§ **Instructions for the task**
Beginning with the first line below, please repeat the material exactly, ending with the line that includes "applied to one another's results. *)".

· · ·

Definition in_block (i : nat) : bool :=
  ignoreCodeBlocks && isLineInCodeBlock (Z.of_nat i) codeBlockRanges.

(** The inner [while] loop of [findTables]: it consumes the run of table
    rows starting at line [i] ([rest] is [lines] from [i] on) and returns
    the collected rows, [separatorIndex], [alignments], the new [i] and the
    lines left. *)
Fixpoint collect_run (i : nat) (rest : list str) (rws : list (list str))
    (sep : Z) (al : list ColumnAlignment)
    : list (list str) * Z * list ColumnAlignment * nat * list str :=
  match rest with
  | [] => (rws, sep, al, i, [])
  | l :: rest' =>
      if isTableRow l && negb (in_block i) then
        let cells := parseTableRow l in
        let rws' := rws ++ [cells] in
        if (sep =? -1)%Z && isTableSeparator l
        then collect_run (S i) rest' rws' (Z.of_nat (length rws') - 1)%Z
                         (parseAlignments cells)
        else collect_run (S i) rest' rws' sep al
      else (rws, sep, al, i, rest)
  end.
(** ** The shape of a step sequence *)

(** X22.  Every sequence of [generateOptimalSequence] ends with the
    isolation step [1 * variable], has a number of steps within the range
    of its equation type (between 1 and 6 in all), and each of its steps
    starts from the left side of the original equation: the steps are not
    applied to one another's results. *)
Theorem generateOptimalSequence_shape (equation : EquationAST) :
  exists sequence before,
    StepGenerator.generateOptimalSequence equation = Ok sequence
    /\ steps sequence = before ++ [StepGenerator.createIsolationStep equation]
    /\ fst (stepCountRange (equationType equation)) <= length (steps sequence)
       <= snd (stepCountRange (equationType equation))
    /\ forall step, In step (steps sequence) -> fromExpression step = left equation.
Proof.
  destruct (generateOptimalSequence_optimal equation) as (ss & Hss & ->).
  cbn [steps].
  assert (Hfrom : forall step, In step ss -> fromExpression step = left equation).
  { intros step Hin. pose proof (generated_step_cases equation ss step Hss Hin) as Hcases.
    cbn [In] in Hcases.
    destruct Hcases as [<- |[<- |[<- |[<- |[<- |[<- |[<- |[]]]]]]]]; reflexivity. }
  unfold StepGenerator.analyzeAndGenerateSteps in Hss. injection Hss as Hss.
  assert (Hshape : ss = removelast ss ++ [StepGenerator.createIsolationStep equation]
                   /\ fst (stepCountRange (equationType equation)) <= length ss
                      <= snd (stepCountRange (equationType equation))).
  { rewrite <- Hss. clear Hss Hfrom.
    destruct (equationType equation);
      unfold StepGenerator.generateBasicSteps, StepGenerator.generateStandardSteps,
        StepGenerator.generateDistributiveSteps, StepGenerator.generateComplexSteps,
        StepGenerator.generateFractionalSteps, StepGenerator.generateDistributiveSteps,
        StepGenerator.generateStandardSteps, StepGenerator.applyStep;
      repeat case_condition; cbn [app length stepCountRange fst snd removelast];
      (split; [reflexivity|lia]). }
  destruct Hshape as [Hbefore Hlen].
  eexists. exists (removelast ss).
  split; [reflexivity|]. split; [exact Hbefore|]. split; [exact Hlen|exact Hfrom].
Qed.

(** ** The backend's mock parser *)

Lemma letter_case_differs (c : ascii) :
  isLetter c = true -> Ascii.eqb (toLowerCase c) (toUpperCase c) = false.
Proof.
  destruct c as [[] [] [] [] [] [] [] []]; intros H; try reflexivity; discriminate H.
Qed.

Lemma extractSimpleVariables_head (letters : str) (first : str) (others : list str) :
  exists others',
    fold_left
      (fun variables' m =>
         if negb (Ascii.eqb (toLowerCase m) (toUpperCase m))
         then Parser.setAdd variables' [toLowerCase m]
         else variables')
      letters (first :: others)
    = first :: others'.
Proof.
  revert others. induction letters as [|m letters IH]; intros others; [now eexists|].
  cbn [fold_left]. destruct (negb (Ascii.eqb (toLowerCase m) (toUpperCase m)));
    [|apply IH].
  unfold Parser.setAdd. destruct (existsb _ (first :: others)); [apply IH|].
  cbn [app]. apply IH.
Qed.

(** X23.  The backend ignores what the input says: whatever the string,
    [parse] returns the equation [2x + 3 = 7] without tokens, errors or
    warnings, and [solve] on it returns the value 2 with a verification
    that holds.  Of the input only the letters survive: the solution is
    named after the first letter, in lower case, or [x] when there is
    none. *)
Theorem backend_parse_solve_constant (input : str) :
  exists a sol,
    Backend.parse input
    = {| ast := Some a; tokens := []; errors := []; warnings := [] |}
    /\ map termContent (termsOf (left a))
       = [ (2%float, Some (lit "x"), None, false); (3%float, None, None, true) ]
    /\ map termContent (termsOf (right a)) = [ (7%float, None, None, true) ]
    /\ Backend.solve a = Ok sol
    /\ value sol = 2%float
    /\ map isValid (verificationsSteps sol) = [true]
    /\ sol_variable sol
       = match filter isLetter input with
         | [] => lit "x"
         | c :: _ => [toLowerCase c]
         end.
Proof.
  exists (Backend.mockAST input). eexists.
  split; [reflexivity|]. split; [reflexivity|]. split; [reflexivity|].
  split; [reflexivity|]. split; [reflexivity|]. split; [reflexivity|].
  cbn [sol_variable Backend.mockAST variables]. unfold Backend.extractSimpleVariables.
  destruct (filter isLetter input) as [|c letters] eqn:Hletters; [reflexivity|].
  assert (Hc : isLetter c = true).
  { assert (Hin : In c (filter isLetter input)) by (rewrite Hletters; now left).
    apply filter_In in Hin. apply Hin. }
  cbn [fold_left]. rewrite (letter_case_differs c Hc). cbn [negb].
  unfold Parser.setAdd at 2. cbn [existsb app].
  destruct (extractSimpleVariables_head letters [toLowerCase c] []) as (others & ->).
  reflexivity.
Qed.
(** The lines the hook of [find_duplicate_keys] prints for one object
    literal: none, or the file line and the list of its repeated keys. *)
Definition report (json_file : text) (V : Type) (pairs : list (text * V)) : list line :=
  match duplicate_keys pairs with
  | [] => []
  | _ :: _ => [FileLine json_file; FoundDuplicates (duplicate_keys pairs)]
  end.

Section Files.
Variable fs : text -> file.

Definition readable (json_file : text) : bool :=
  match fs json_file with
  | Content _ => true
  | _ => false
  end.

(** The exception [open] or [read] raises on a file that is not
    readable. *)
Definition read_failure (json_file : text) : option exn :=
  match fs json_file with
  | Content _ => None
  | CannotOpen errno => Some (OSError errno)
  | NotUTF8 start => Some (UnicodeDecodeError start)
  end.

(** The arguments up to and including the first one that is not
    readable. *)
Fixpoint attempted (args : list text) : list text :=
  match args with
  | [] => []
  | arg :: args' => if readable arg then arg :: attempted args' else [arg]
  end.
End Files.

(** A scanning step on [s] is well behaved when it returns a strict suffix
    of [s] or raises a subclass of [Exception]; it never runs out of fuel. *)
Definition scans_ok (A : Type) (s : text) (r : outcome (A * text)) : Prop :=
  match r with
  | Return (_, rest) => List.length rest < List.length s
  | Raise e => is_Exception e = true
  | OutOfFuel => False
  end.
Arguments scans_ok : simpl never.

Ltac break_match :=
  match goal with
  | |- context [match ?x with _ => _ end] => destruct x eqn:?
  end.

(** [m] leaves the world as it is and ends in [r]. *)
Definition silent (A : Type) (m : M A) (r : outcome A) : Prop :=
  forall w, m w = (w, r).

(** [m] prints the lines [ls], whatever the world it starts in, and ends
    in [r]. *)
Definition runs (A : Type) (m : M A) (ls : list line) (r : outcome A) : Prop :=
  forall w, m w = (emit w ls, r).

(** The lines the hook of [find_duplicate_keys] prints for the object
    literals of a syntax tree. *)
Definition reports (json_file : text) (v : value) : list line :=
  flat_map (report json_file (V:=value)) (object_literals v).

Definition collapse_pair (kv : text * value) : text * value :=
  match kv with (k, v') => (k, collapse v') end.

(** The results of a scanning step on [s] under the two hooks: the same
    rest and [P] on the two values and the lines printed, or the same
    exception. *)
Definition related (s : text) (P : value -> value -> list line -> Prop)
           (rA rB : outcome (value * text)) (ls : list line) : Prop :=
  match rA, rB with
  | Return (va, ra), Return (vb, rb) =>
      ra = rb /\ List.length ra < List.length s /\ P va vb ls
  | Raise ea, Raise eb => ea = eb /\ is_Exception ea = true
  | _, _ => False
  end.

Definition sim (s : text) (P : value -> value -> list line -> Prop)
           (mA mB : M (value * text)) : Prop :=
  exists ls rA rB, silent mA rA /\ runs mB ls rB /\ related s P rA rB ls.

Definition tree_post (json_file : text) (va vb : value) (ls : list line) : Prop :=
  vb = collapse va /\ ls = reports json_file va.

(** The results of decoding one document under the two hooks. *)
Definition related_top (json_file : text) (rA rB : outcome value)
           (ls : list line) : Prop :=
  match rA, rB with
  | Return va, Return vb => vb = collapse va /\ ls = reports json_file va
  | Raise ea, Raise eb => ea = eb /\ is_Exception ea = true
  | _, _ => False
  end.

(** What [json.loads] prints and how it ends when it decodes [s] with the
    hook of [find_duplicate_keys], started on an empty console. *)
Definition scan_output (cfg : interp) (json_file s : text) : list line :=
  stdout (fst (json.loads cfg s (parse_object json_file) (World [] []))).

Definition scan_result (cfg : interp) (json_file s : text) : outcome value :=
  snd (json.loads cfg s (parse_object json_file) (World [] [])).

(** The lines printed after decoding: the diagnostic when it raised. *)
Definition diagnostic (json_file : text) (r : outcome value) : list line :=
  match r with
  | Raise e => [ErrorParsing json_file e]
  | _ => []
  end.

(** What [find_duplicate_keys] prints for a file, started on an empty
    console. *)
Definition file_output (cfg : interp) (fs : text -> file) (json_file : text)
  : list line :=
  stdout (fst (find_duplicate_keys cfg fs json_file (World [] []))).

(** The exception of the first argument that is not readable. *)
Fixpoint first_failure (fs : text -> file) (args : list text) : option exn :=
  match args with
  | [] => None
  | arg :: args' =>
      match read_failure fs arg with
      | Some e => Some e
      | None => first_failure fs args'
      end
  end.

(** A concrete interpreter and a few files, for the examples. *)
Definition cpython : interp := Interp 994 4300.

Definition prog : text := lit "check_duplicates.py".

Definition demo_fs (path : text) : file :=
  if text_eqb path (lit "bad.json") then Content (json_lit "{'a': 1,")
  else if text_eqb path (lit "empty.json") then Content []
  else if text_eqb path (lit "dup.json") then Content (json_lit "{'a': 1, 'a': 2}")
  else if text_eqb path (lit "abc.json") then Content (json_lit "{'a': 1, 'b': 2, 'a': 3}")
  else if text_eqb path (lit "list.json") then Content (json_lit "[{'x':1,'x':2}, {'y':1}]")
  else if text_eqb path (lit "inner.json") then Content (json_lit "{'p': {'k': 1, 'k': 2}, 'q': 0}")
  else if text_eqb path (lit "outer.json") then Content (json_lit "{'p': {'k': 1}, 'p': [2]}")
  else if text_eqb path (lit "latin1.json") then NotUTF8 0
  else CannotOpen 2.

Definition key_a : text := lit "a".
Definition key_b : text := lit "b".
Definition key_c : text := lit "c".

(** The console takes every line the script can print about a file. *)
Definition takes_file (con : console) (json_file : text) : Prop :=
  con (Checking json_file) = true /\
  con (FileLine json_file) = true /\
  (forall duplicates, con (FoundDuplicates duplicates) = true) /\
  (forall e, con (ErrorParsing json_file e) = true).

(** A console that takes the progress line of a file takes every line
    about that file. *)
Definition coherent_for (con : console) (json_file : text) : Prop :=
  con (Checking json_file) = true -> takes_file con json_file.

(** A UTF-8 console with the strict error handler.  It refuses a text in
    which a surrogate code point stands, as a file name from the command
    line can have; the [repr] of the duplicate list and the text of the
    exceptions are ASCII wherever a surrogate would be. *)
Definition is_surrogate (c : N) : bool := N.leb 0xd800 c && N.leb c 0xdfff.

· · ·

§ **Exercise answer**
Definition in_block (i : nat) : bool :=
  ignoreCodeBlocks && isLineInCodeBlock (Z.of_nat i) codeBlockRanges.

(** The inner [while] loop of [findTables]: it consumes the run of table
    rows starting at line [i] ([rest] is [lines] from [i] on) and returns
    the collected rows, [separatorIndex], [alignments], the new [i] and the
    lines left. *)
Fixpoint collect_run (i : nat) (rest : list str) (rws : list (list str))
    (sep : Z) (al : list ColumnAlignment)
    : list (list str) * Z * list ColumnAlignment * nat * list str :=
  match rest with
  | [] => (rws, sep, al, i, [])
  | l :: rest' =>
      if isTableRow l && negb (in_block i) then
        let cells := parseTableRow l in
        let rws' := rws ++ [cells] in
        if (sep =? -1)%Z && isTableSeparator l
        then collect_run (S i) rest' rws' (Z.of_nat (length rws') - 1)%Z
                         (parseAlignments cells)
        else collect_run (S i) rest' rws' sep al
      else (rws, sep, al, i, rest)
  end.
(** ** The shape of a step sequence *)

(** X22.  Every sequence of [generateOptimalSequence] ends with the
    isolation step [1 * variable], has a number of steps within the range
    of its equation type (between 1 and 6 in all), and each of its steps
    starts from the left side of the original equation: the steps are not
    applied to one another's results. *)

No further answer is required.